Pub Date: Dec. 1st, 2004
ISBN: 0-312-32541-X
Publisher: Dunne/St. Martin's

A cartographer and big-selling author charts the progress of her cancer.

Despite her babyish first name, Cindy Frier is no giddy scribbler of contemporary fluff. What’s in a name, anyway? In British author Duffy’s latest (Wavewalker, 1996, etc.), the answer is everything. Cindy wrote her thesis on the hidden meaning of maps and mapmaking. (For confused readers, the forced connection here is place names.) Then she turned it into an acclaimed book with the pretentious and oddly punctuated title Dis-Location—the function of space over time: Naming as Generation. (Should anyone doubt the worth of this unlikely bestseller, arcane quotes from it preface each chapter.) Apparently a “hungry public” just can’t get enough of the hitherto-unplumbed subject of mapmaking metaphysics, or of Cindy’s incredible ability to combine “measured truths with potential magic.” Other fun facts about Cindy: She’s only 26. She has great skin.

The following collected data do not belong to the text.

Lemma keeps_beginRefund i note cb now : keeps bot_inv (beginRefund i note cb now).
Proof.
  apply keeps_immediate. intros d v d' Hd H. op_inv.
  destruct (stars_payments d !! i) as [p|] eqn:Hi; [|by op_inv].
  destruct (_ || _)%bool; [by op_inv|]. destruct (bool_decide _); [by op_inv|]. op_inv.
  destruct (_ && _)%bool; [by op_inv|]. op_inv.
  destruct (a =? 1)%Z eqn:Ha; cbn [negb] in H; op_inv. apply Z.eqb_eq in Ha as ->.
  apply inv_alter_payment; [|done].
  by destruct (debit_pair_inv _ _ _ _ _ _ _ _ _ _ _ _ _ Hs eq_refl Hs1 (refund_key_plain _ _) Hd).
Qed.

Lemma keeps_undoRefund i why now : keeps bot_inv (undoRefund i why now).
Proof.
  apply keeps_immediate. intros d v d' Hd H. op_inv.
  destruct (stars_payments d !! i) as [p|] eqn:Hi; [|by op_inv].
  destruct (negb _); [by op_inv|]. op_inv. apply inv_alter_payment; [|done].
  pose proof (lk_pay_user _ (proj2 Hd) _ _ Hi) as Hu.
  match goal with H1 : insert_ledger _ _ _ _ _ _ _ _ = _, H2 : update_user _ _ _ _ = _ |- _ =>
    by destruct (credit_pair_inv _ _ _ _ _ _ _ _ _ _ _ _ H1 H2 ltac:(split; reflexivity) Hu Hd) end.
Qed.

Lemma keeps_finishRefund i now : keeps bot_inv (finishRefund i now).
Proof.
  apply keeps_immediate. intros d v d' Hd H. op_inv.
  destruct (stars_payments d !! i) as [p|] eqn:Hi; [|by op_inv].
  destruct (negb _); [by op_inv|]. op_inv. set (e1 := on_stars_payments _ d) in *.
  assert (bot_inv e1) as Hd1 by (by apply inv_alter_payment).
  destruct (negb _); [by op_inv|]. op_inv.
  destruct (find_row _ (referrals e1)) as [[j f]|] eqn:Hf; [|by op_inv].
  op_inv. destruct (0 <? default 0 (f_reward f))%Z; [|by op_inv]. op_inv.
  apply inv_alter_referral; [|done].
  apply find_row_Some in Hf as [Hf _]. pose proof (lk_ref_user _ (proj2 Hd1) _ _ Hf) as Hu.
  match goal with H1 : insert_ledger _ _ _ _ _ _ _ _ = _, H2 : update_user _ _ _ _ = _ |- _ =>
    by destruct (credit_pair_inv _ _ _ _ _ _ _ _ _ _ _ _ H1 H2 ltac:(split; reflexivity) Hu Hd1) end.
Qed.

Lemma keeps_refund_answer p i r now : keeps bot_inv (refund_answer p i r now).
Proof.
  destruct r; cbn; [| | |apply keeps_throw].
  1,2: apply keeps_bind; [apply keeps_finishRefund|]; intros o; apply keeps_ret.
  apply keeps_bind; [apply keeps_undoRefund|]. intros o. apply keeps_throw.
Qed.

Lemma keeps_refund i note cb r now : keeps bot_inv (refundStarsPayment i note cb r now).
Proof.
  apply keeps_bind; [apply keeps_beginRefund|]. intros b. apply keeps_refund_answer.
Qed.

Lemma keeps_claim u now : keeps bot_inv (claim_update u now).
Proof. intros d Hd. unfold claim_update. destruct (tg_updates d !! u); [done|by eapply inv_frame]. Qed.

Lemma keeps_park u c sp e now : keeps bot_inv (parkPayment u c sp e now).
Proof.
  apply keeps_immediate. intros d v d' Hd H. op_inv.
  set (e1 := on_kv_parked _ d) in *. assert (bot_inv e1) as H1 by (by eapply inv_frame).
  pose proof (keeps_claim u now e1 H1) as H2.
  match goal with Hc : claim_update _ _ e1 = _ |- _ => by rewrite Hc in H2 end.
Qed.

Lemma keeps_take {A} u c sp (credit : op A) tries now :
  keeps bot_inv credit -> keeps bot_inv (takePaymentUpdate u c sp credit tries now).
Proof.
  intros Hc d Hd. unfold takePaymentUpdate.
  assert (keeps bot_inv (creditThenClaim u credit now)) as Hk.
  { apply keeps_bind; [done|]. intros r. apply keeps_bind; [apply keeps_claim|]. intros b. apply keeps_ret. }
  specialize (Hk d Hd). destruct (creditThenClaim u credit now d) as [[[r cl]|e] d'] eqn:E; [done|].
  cbv zeta. destruct (_ <? _)%Z; [done|].
  apply (keeps_bind bot_inv (parkPayment u c sp e now)); [apply keeps_park| |done].
  intros x. apply keeps_ret.
Qed.
(* ===== verification/BotPool.v ===== *)
(** * The address pool (contrib/pcnaibot/lib/pool.mjs)

    The vault's listing, read line by line and imported whole or not at all, and
    the claim of one address per chat. Files are ASCII texts; a line's trailing
    carriage return goes with its trim. *)

From Stdlib Require Import Ascii.
From S2P Require Import Prelude JsInt Bytes BotMoney BotDb BotInv BotRewards BotStars BotAddress.
Local Open Scope Z_scope.

(** ** The listing *)

(** [text.split('\n')] *)
Fixpoint split_lines (s : string) : list string :=
  match s with
  | EmptyString => [EmptyString]
  | String c s' =>
      if Ascii.eqb c (ascii_of_nat 10) then EmptyString :: split_lines s' else
      match split_lines s' with
      | l :: ls => String c l :: ls
      | [] => [String c EmptyString]
      end
  end.

Definition is_sep (c : ascii) : bool := is_space c || Ascii.eqb c ",".
Fixpoint span_sep (s : string) : string * string :=
  match s with
  | EmptyString => (EmptyString, EmptyString)
  | String c s' => if is_sep c then let '(a, b) := span_sep s' in (String c a, b) else (EmptyString, s)
  end.
Definition no_space (s : string) : bool := all_chars (fun c => negb (is_space c)) s.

She likes to munch on pistachios, which she keeps in her pocket. In other words, she’s sort of real. Prickly by nature and resentful of her fame, Cindy warms up to working-class, mixed-race British reporter Jack Stratton at a Manhattan party. For some inexplicable reason, he’s given a TV news show of his very own shortly thereafter, in Los Angeles. The lovers move to southern California, while Cindy thinks deep and generally incomprehensible thoughts on the meaning of that journey, with a few nods to all journeys made by humanity throughout time, etc. But it’s not long before Cindy is diagnosed with breast cancer and turns to creating a detailed physical and psychological map of that experience, from the devouring of the body to the corrosive effect upon the soul. Duffy, herself a survivor of breast cancer, spares no details.

Chilly and pretentious fictionalizing of a devastating disease.